Simon Stock, who died in 1265, is a shadowy figure, of whom little is known with any certainty. Tradition holds, however, that he played an important part in the spread of the Carmelite order in western Europe.
The order developed from a group of hermits who lived on Mount Carmel in Palestine during the 12th century. Around 1210 St Albert of Jerusalem drew up a Rule. This enjoined strict obedience to the prior, residence in individual cells, constant prayer, a life of poverty and toil, daily celebration of the Eucharist and rigorous fasting.
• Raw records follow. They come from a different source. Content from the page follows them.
Lemma valuesOf_perm q q' key : q ≡ₚ q' → NoDup q.*1 → valuesOf q key = valuesOf q' key.
Proof.
  intros Hp Hd. destruct (decide (key ∈ q.*1)) as [H|H].
  - apply list_elem_of_fmap in H as ([k vs] & -> & Hin). rewrite (valuesOf_elem q _ vs) by done.
    symmetry. apply valuesOf_elem; [by rewrite <- Hp|]. by rewrite <- Hp.
  - rewrite !valuesOf_missing; [done| |done]. by rewrite <- Hp.
Qed.

Lemma valuesIn_pairs q key : NoDup q.*1 → valuesIn (pairs q) key = valuesOf q key.
Proof.
  assert (Hv : ∀ k vs, valuesIn (map (pair k) vs) key = if bool_decide (k = key) then vs else []).
  { intros k vs. unfold valuesIn. induction vs as [|v vs IH]; [by destruct (bool_decide _)|]. cbn [map]. rewrite filter_cons.
    cbn [fst]. destruct (decide (k = key)) as [H|H]; case_bool_decide; try done. cbn. congruence. }
  induction q as [|[k vs] q IH]; [done|]. rewrite fmap_cons, NoDup_cons. intros [Hn Hd].
  change (pairs ((k, vs) :: q)) with (map (pair k) vs ++ pairs q). rewrite valuesIn_app, Hv, valuesOf_cons. cbn [fst snd]. rewrite (IH Hd).
  destruct (bool_decide_reflect (k = key)) as [->|]; [|done]. rewrite valuesOf_missing by done. by rewrite app_nil_r.
Qed.

Lemma upd_keys q k f : NoDup q.*1 → NoDup (updValues q k f).*1.
Proof.
  assert (Hin : ∀ q x, x ∈ (updValues q k f).*1 → x = k ∨ x ∈ q.*1).
  { clear. induction q as [|[k' vs] q IH]; cbn; [set_solver|]. intros x. case_bool_decide; cbn; [set_solver|].
    rewrite elem_of_cons. intros [->|H']; [set_solver|]. apply IH in H' as [->|]; set_solver. }
  induction q as [|[k' vs] q IH]; cbn; [intros _; by apply NoDup_singleton|].
  rewrite NoDup_cons. intros [Hn Hd]. case_bool_decide; cbn; apply NoDup_cons; [done|]. split; [|auto].
  by intros [->|]%Hin.
Qed.

(** ** Queries as [Values.Encode] writes them *)
Definition plusDec (c : Z) : Z := if c =? 43 then 32 else c.

Lemma map_flat_map {A B C} (f : B → C) (g : A → list B) l : map f (flat_map g l) = flat_map (λ x, map f (g x)) l.
Proof. induction l; cbn; [done|]. rewrite map_app. congruence. Qed.

Lemma QueryUnescape_escape s : bytes_ok s → QueryUnescape (escape encodeQueryComponent s) = Some s.
Proof.
  intros Hs. unfold QueryUnescape, escape. change (λ c : Z, if c =? 43 then 32 else c) with plusDec. rewrite map_flat_map.
  apply (enc_roundtrip [38]); [vm_compute; reflexivity|done].
Qed.

(** What an escaped string can hold. *)
Definition queryChar (c : Z) : bool := (33 <=? c) && (c <=? 126) && bool_decide (c ∉ [35; 38; 59; 61; 63]).

Lemma escape_chars s : bytes_ok s → forallb queryChar (escape encodeQueryComponent s) = true.
Proof.
  induction 1 as [|c s Hc _ IH]; [done|]. change (escape encodeQueryComponent (c :: s)) with (escapeByte encodeQueryComponent c ++ escape encodeQueryComponent s).
  rewrite forallb_app, IH, andb_true_r.
  apply (forall_byte (λ c, forallb queryChar (escapeByte encodeQueryComponent c))); [vm_compute; reflexivity|done].
Qed.

Lemma queryChar_not c y : queryChar c = true → y ∈ [35; 38; 59; 61; 63] → c ≠ y.
Proof. unfold queryChar. rewrite !andb_true_iff, bool_decide_eq_true. intros [_ H] Hy ->. done. Qed.

Lemma queryChars_not s y : forallb queryChar s = true → y ∈ [35; 38; 59; 61; 63] → Forall (λ x, x ≠ y) s.
Proof.
  intros H Hy. apply Forall_forall. intros x Hx%list_elem_of_In. rewrite forallb_forall in H. eauto using queryChar_not.
Qed.

Lemma queryPair_chars k v k' v' :
  forallb queryChar k = true → forallb queryChar v = true → QueryUnescape k = Some k' → QueryUnescape v = Some v' →
  queryPair (k ++ 61 :: v) = Some (k', v').
Proof.
  intros Hk Hv Ek Ev. apply queryPair_parts; try done; [|apply queryChars_not; [done|set_solver]].
  apply Forall_app. split; [|constructor; [done|]]; (apply queryChars_not; [done|set_solver]).
Qed.

Lemma encodePair_read e : pair_ok e →
  queryPair (encodePair e) = Some e ∧ Forall (λ x, x ≠ 38) (encodePair e) ∧ Forall (λ x, 33 ≤ x ≤ 126 ∧ x ≠ 35) (encodePair e).
Proof.
  destruct e as [k v]. intros [Hk Hv]. unfold encodePair. cbn [fst snd] in *.
  pose proof (escape_chars k Hk) as Ck. pose proof (escape_chars v Hv) as Cv.
  assert (Hr : ∀ s, forallb queryChar s = true → Forall (λ x, 33 ≤ x ≤ 126 ∧ x ≠ 35) s).
  { intros s Hs. apply Forall_forall. intros x Hx%list_elem_of_In. rewrite forallb_forall in Hs. specialize (Hs x Hx).
    split; [unfold queryChar in Hs; lia|]. eapply queryChar_not; [done|set_solver]. }
  split_and!.
  - apply queryPair_chars; auto using QueryUnescape_escape.
  - apply Forall_app. split; [|constructor; [done|]]; (apply queryChars_not; [done|set_solver]).
  - apply Forall_app. split; [|constructor; [lia|]]; auto.
Qed.

Lemma Forall_Join (P : Z → Prop) sep ws : P sep → Forall (Forall P) ws → Forall P (strings_Join ws sep).
Proof.
  intros Hs Hw. apply Forall_forall. intros x [->|(w & Hin & Hx)]%elem_of_Join; [done|].
  rewrite Forall_forall in Hw. specialize (Hw w Hin). rewrite Forall_forall in Hw. auto.
Qed.

(** What follows the encoding of [ps] in a query is read after them. *)
Lemma ParseQuery_pairs ps : Forall pair_ok ps → ParseQuery (strings_Join (map encodePair ps) 38) = ps.
Proof.
  intros Hps. destruct (decide (ps = [])) as [->|Hne]; [done|]. unfold ParseQuery.
  rewrite splitOn_Join; [|by destruct ps|].
  - clear Hne. induction Hps as [|e ps He _ IH]; [done|]. cbn [map]. change (omap queryPair (?x :: ?l)) with
      (match queryPair x with Some y => y :: omap queryPair l | None => omap queryPair l end).
    rewrite (proj1 (encodePair_read e He)). f_equal. exact IH.
  - apply Forall_map, (Forall_impl _ _ _ Hps). intros e He. apply encodePair_read, He.
Qed.

Lemma ParseQuery_cat s t : ParseQuery (s ++ 38 :: t) = ParseQuery s ++ ParseQuery t.
Proof. unfold ParseQuery. by rewrite splitOn_cat, omap_app. Qed.

(** ** Info hashes in links *)
Definition hexChar (c : Z) : bool := match unhex c with Some _ => queryChar c && negb (c =? 37) && negb (c =? 43) && (c <? 128) | None => false end.

Definition hexByteOk (b : Z) : bool :=
  let s := goBytes (HexString [b]) in
  bool_decide (hexDecode s = Some [b]) && bool_decide (length s = 2%nat) && forallb hexChar s.

Lemma hex_byte b : in_u8 b →
  hexDecode (goBytes (HexString [b])) = Some [b] ∧ length (goBytes (HexString [b])) = 2%nat ∧ forallb hexChar (goBytes (HexString [b])) = true.
Proof.
  intros Hb. assert (H : hexByteOk b = true) by (apply (forall_byte hexByteOk); [vm_compute; reflexivity|done]).
  unfold hexByteOk in H. rewrite !andb_true_iff, !bool_decide_eq_true in H. tauto.
Qed.

Lemma hex_roundtrip h : bytes_ok h →
  hexDecode (goBytes (HexString h)) = Some h ∧ length (goBytes (HexString h)) = (2 * length h)%nat ∧ forallb hexChar (goBytes (HexString h)) = true.
Proof.
  induction 1 as [|b h Hb _ (IH1 & IH2 & IH3)]; [done|]. destruct (hex_byte b Hb) as (H1 & H2 & H3).
  change (goBytes (HexString (b :: h))) with (goBytes (HexString [b]) ++ goBytes (HexString h)).
  destruct (goBytes (HexString [b])) as [|x [|y [|]]]; try done. cbn [app hexDecode] in *.
  rewrite IH1, length_cons, length_cons, IH2. split_and!; [|cbn; lia|].
  - destruct (unhex x); [|done]. destruct (unhex y); [|done]. cbn in *. by simplify_eq.
  - cbn [forallb] in *. rewrite IH3. destruct (hexChar x), (hexChar y); done.
Qed.

Lemma plain_unescape s : Forall (λ c, c ≠ 37 ∧ c ≠ 43) s → QueryUnescape s = Some s.
Proof.
  unfold QueryUnescape. induction 1 as [|c s [H1 H2] _ IH]; [done|]. cbn [map]. rewrite (proj2 (Z.eqb_neq c 43)) by done.
  rewrite unescape_cons, IH by done. done.
Qed.

Definition xtValue (h : list Z) : list Z := xtPrefix ++ goBytes (HexString h).

Lemma xtValue_chars h : bytes_ok h →
  forallb queryChar (xtValue h) = true ∧ QueryUnescape (xtValue h) = Some (xtValue h).
Proof.
  intros Hh. destruct (hex_roundtrip h Hh) as (_ & _ & H3). unfold xtValue. split.
  - rewrite forallb_app, andb_true_iff. split; [done|]. apply forallb_forall. intros x Hx. rewrite forallb_forall in H3.
    specialize (H3 x Hx). unfold hexChar in H3. destruct (unhex x); [|done]. by destruct (queryChar x).
  - apply plain_unescape, Forall_app. split; [by repeat constructor|]. apply Forall_forall. intros x Hx%list_elem_of_In.
    rewrite forallb_forall in H3. specialize (H3 x Hx). unfold hexChar in H3. destruct (unhex x); [|done]. lia.
Qed.

Lemma parseInfohash_xtValue h : bytes_ok h → length h = Size → parseInfohash (xtValue h) = Ok (Some h).
Proof.
  intros Hh Hl. destruct (hex_roundtrip h Hh) as (H1 & H2 & _). unfold parseInfohash, xtValue, stripPrefix.
  rewrite take_app_length, bool_decide_eq_true_2, drop_app_length by done. rewrite H2, Hl. cbn [Nat.mul Nat.add Nat.eqb Size].
  by rewrite H1, Hl.
Qed.

Lemma ParseQuery_xt h : bytes_ok h → ParseQuery (goBytes "xt=" ++ xtValue h) = [(goBytes "xt", xtValue h)].
Proof.
  intros Hh. destruct (xtValue_chars h Hh) as [Hc Hu].
  assert (E : goBytes "xt=" ++ xtValue h = goBytes "xt" ++ 61 :: xtValue h) by done. rewrite E.
  unfold ParseQuery. rewrite splitOn_none.
  - change (omap queryPair [?x]) with (match queryPair x with Some y => [y] | None => [] end).
    by rewrite (queryPair_chars _ _ (goBytes "xt") (xtValue h)).
  - apply Forall_app. split; [by repeat constructor|]. constructor; [done|]. apply queryChars_not; [done|set_solver].
Qed.

(** ** Links *)
Lemma cut_none sep s : Forall (λ x, x ≠ sep) s → cut sep s = (s, []).
Proof. induction 1 as [|c s Hc _ IH]; [done|]. cbn. by rewrite (proj2 (Z.eqb_neq c sep)), IH by done. Qed.

Lemma parseURL_magnet hierOk rq : Forall (λ x, 33 ≤ x ≤ 126 ∧ x ≠ 35) rq →
  parseURL hierOk (goBytes "magnet:?" ++ rq) = Some (goBytes "magnet", rq).
Proof.
  intros Hrq. unfold parseURL. rewrite cut_none.
  2: { apply Forall_app. split; [by repeat constructor|]. apply (Forall_impl _ _ _ Hrq). by intros x []. }
  replace (existsb _ (goBytes "magnet:?" ++ rq)) with false; [done|]. symmetry. rewrite existsb_app. cbn.
  apply not_true_iff_false. intros (x & Hx%list_elem_of_In & Ex)%existsb_exists.
  rewrite Forall_forall in Hrq. specialize (Hrq x Hx). lia.
Qed.

(** The values [Magnet.String] encodes. *)
Definition linkValues (m : Magnet) : Values :=
  let vs := foldl addPair (Params m) (map (pair (goBytes "tr")) (mTrackers m)) in
  if bool_decide (mDisplayName m = []) then vs else addPair vs (goBytes "dn", mDisplayName m).

Definition valuesOk (q : Values) : Prop := NoDup q.*1 ∧ Forall (λ e, bytes_ok e.1 ∧ Forall bytes_ok e.2) q.

Lemma upd_ok q k f : valuesOk q → bytes_ok k → (∀ vs, Forall bytes_ok vs → Forall bytes_ok (f vs)) → valuesOk (updValues q k f).
Proof.
  intros [Hd Hq] Hk Hf. split; [by apply upd_keys|]. clear Hd.
  induction Hq as [|[k' vs] q [Hk' Hvs] Hq IH]; cbn [updValues]; [repeat constructor; [done|apply Hf; constructor]|].
  case_bool_decide; constructor; cbn [fst snd] in *; auto.
Qed.

Lemma add_ok q e : valuesOk q → pair_ok e → valuesOk (addPair q e).
Proof. intros Hq [Hk Hv]. apply upd_ok; [done..|]. intros vs Hvs. apply Forall_app. split; [done|]. by constructor. Qed.

Lemma adds_ok l : ∀ q, valuesOk q → Forall pair_ok l → valuesOk (foldl addPair q l).
Proof. induction l as [|e l IH]; [done|]. intros q Hq [He Hl]%Forall_cons. cbn. apply IH; [by apply add_ok|done]. Qed.

Lemma pairs_ok q : valuesOk q → Forall pair_ok (pairs q).
Proof.
  intros [_ Hq]. unfold pairs. induction Hq as [|[k vs] q [Hk Hvs] _ IH]; [constructor|]. cbn [flat_map fst snd] in *.
  apply Forall_app. split; [|done]. apply Forall_map, (Forall_impl _ _ _ Hvs). by split.
Qed.

Definition magnetOk (m : Magnet) : Prop :=
  bytes_ok (mInfoHash m) ∧ length (mInfoHash m) = Size ∧ Forall bytes_ok (mTrackers m) ∧ bytes_ok (mDisplayName m)
  ∧ valuesOk (Params m) ∧ valuesOf (Params m) (goBytes "tr") = [] ∧ valuesOf (Params m) (goBytes "dn") = [].

Lemma foldl_map_tr trs q : foldl (λ vs tr, Values_Add vs (goBytes "tr") tr) q trs = foldl addPair q (map (pair (goBytes "tr")) trs).
Proof. revert q. induction trs; cbn; auto. Qed.

Lemma Magnet_String_spec m :
  Magnet_String m = goBytes "magnet:?" ++ (goBytes "xt=" ++ xtValue (mInfoHash m)) ++
    (if bool_decide (linkValues m = []) then [] else 38 :: Values_Encode (linkValues m)).
Proof. unfold Magnet_String, linkValues, xtValue. rewrite foldl_map_tr. by rewrite <- !app_assoc. Qed.

Lemma linkValues_ok m : magnetOk m → valuesOk (linkValues m).
Proof.
  intros (_ & _ & Ht & Hd & Hp & _). unfold linkValues. assert (Hg : ∀ s, bytes_ok (goBytes s)) by apply goBytes_ok.
  assert (H : valuesOk (foldl addPair (Params m) (map (pair (goBytes "tr")) (mTrackers m)))).
  { apply adds_ok; [done|]. apply Forall_map, (Forall_impl _ _ _ Ht). intros tr Htr. split; [apply Hg|done]. }
  case_bool_decide; [done|]. apply add_ok; [done|]. split; [apply Hg|done].
Qed.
In 1238 the Carmelites, troubled by disorder in Palestine, settled in Cyprus and Sicily, and from thence established themselves throughout western Europe.
The precise point at which Simon Stock joined the order is not clear. He is said to have been an Englishman, born in Kent, where he spent much of his youth living in the hollow trunk, or “stock”, of a tree. According to one account, he was with the Carmelites in Palestine. According to another he became the first member of the order to receive a degree from Oxford University. Still another tradition places him as a monk at Hulme in Northumberland.
More certainly, he became the sixth prior-general of the Carmelites in 1245. Soon afterwards he is said to have called a general chapter at Aylesford in Kent and to have instituted a revision of the Rule, better adapted to monks who were now rather mendicant friars than hermits.
Simon has also been credited with establishing Carmelite houses in Oxford, Cambridge, Paris and Bologna, as well as in Ireland and Spain.
In 1251, he was granted a vision in which the Virgin Mary instructed him to introduce into the order the wearing of the scapular. This consists of two strips of dark cloth, worn on the breast and the back, and fastened at the shoulders. Anyone who died in this garment, the Virgin assured him, would never be lost at the day of judgment.
Curiously, though, Simon Stock is not even mentioned in William of Coventry’s De adventu Carmelitarum in Angliam, which dates from around 1365.
Simon Stock died in Bordeaux. According to a 15th-century Carmelite catalogue of saints he had lived more than 100 years. It is hardly credible, though, that he would have been an octogenarian when elected prior-general of the Carmelites in 1245.
A local cult developed around his tomb in Bordeaux. The story of the scapular, however, seems to derive from the Low Countries.
In the 1860s a bone from one of his legs was given to the Carmelite church in Kensington Church Street. And in 1951, part of his skull was transferred to Aylesford, where the tradition of his presence has been strong for more than seven centuries.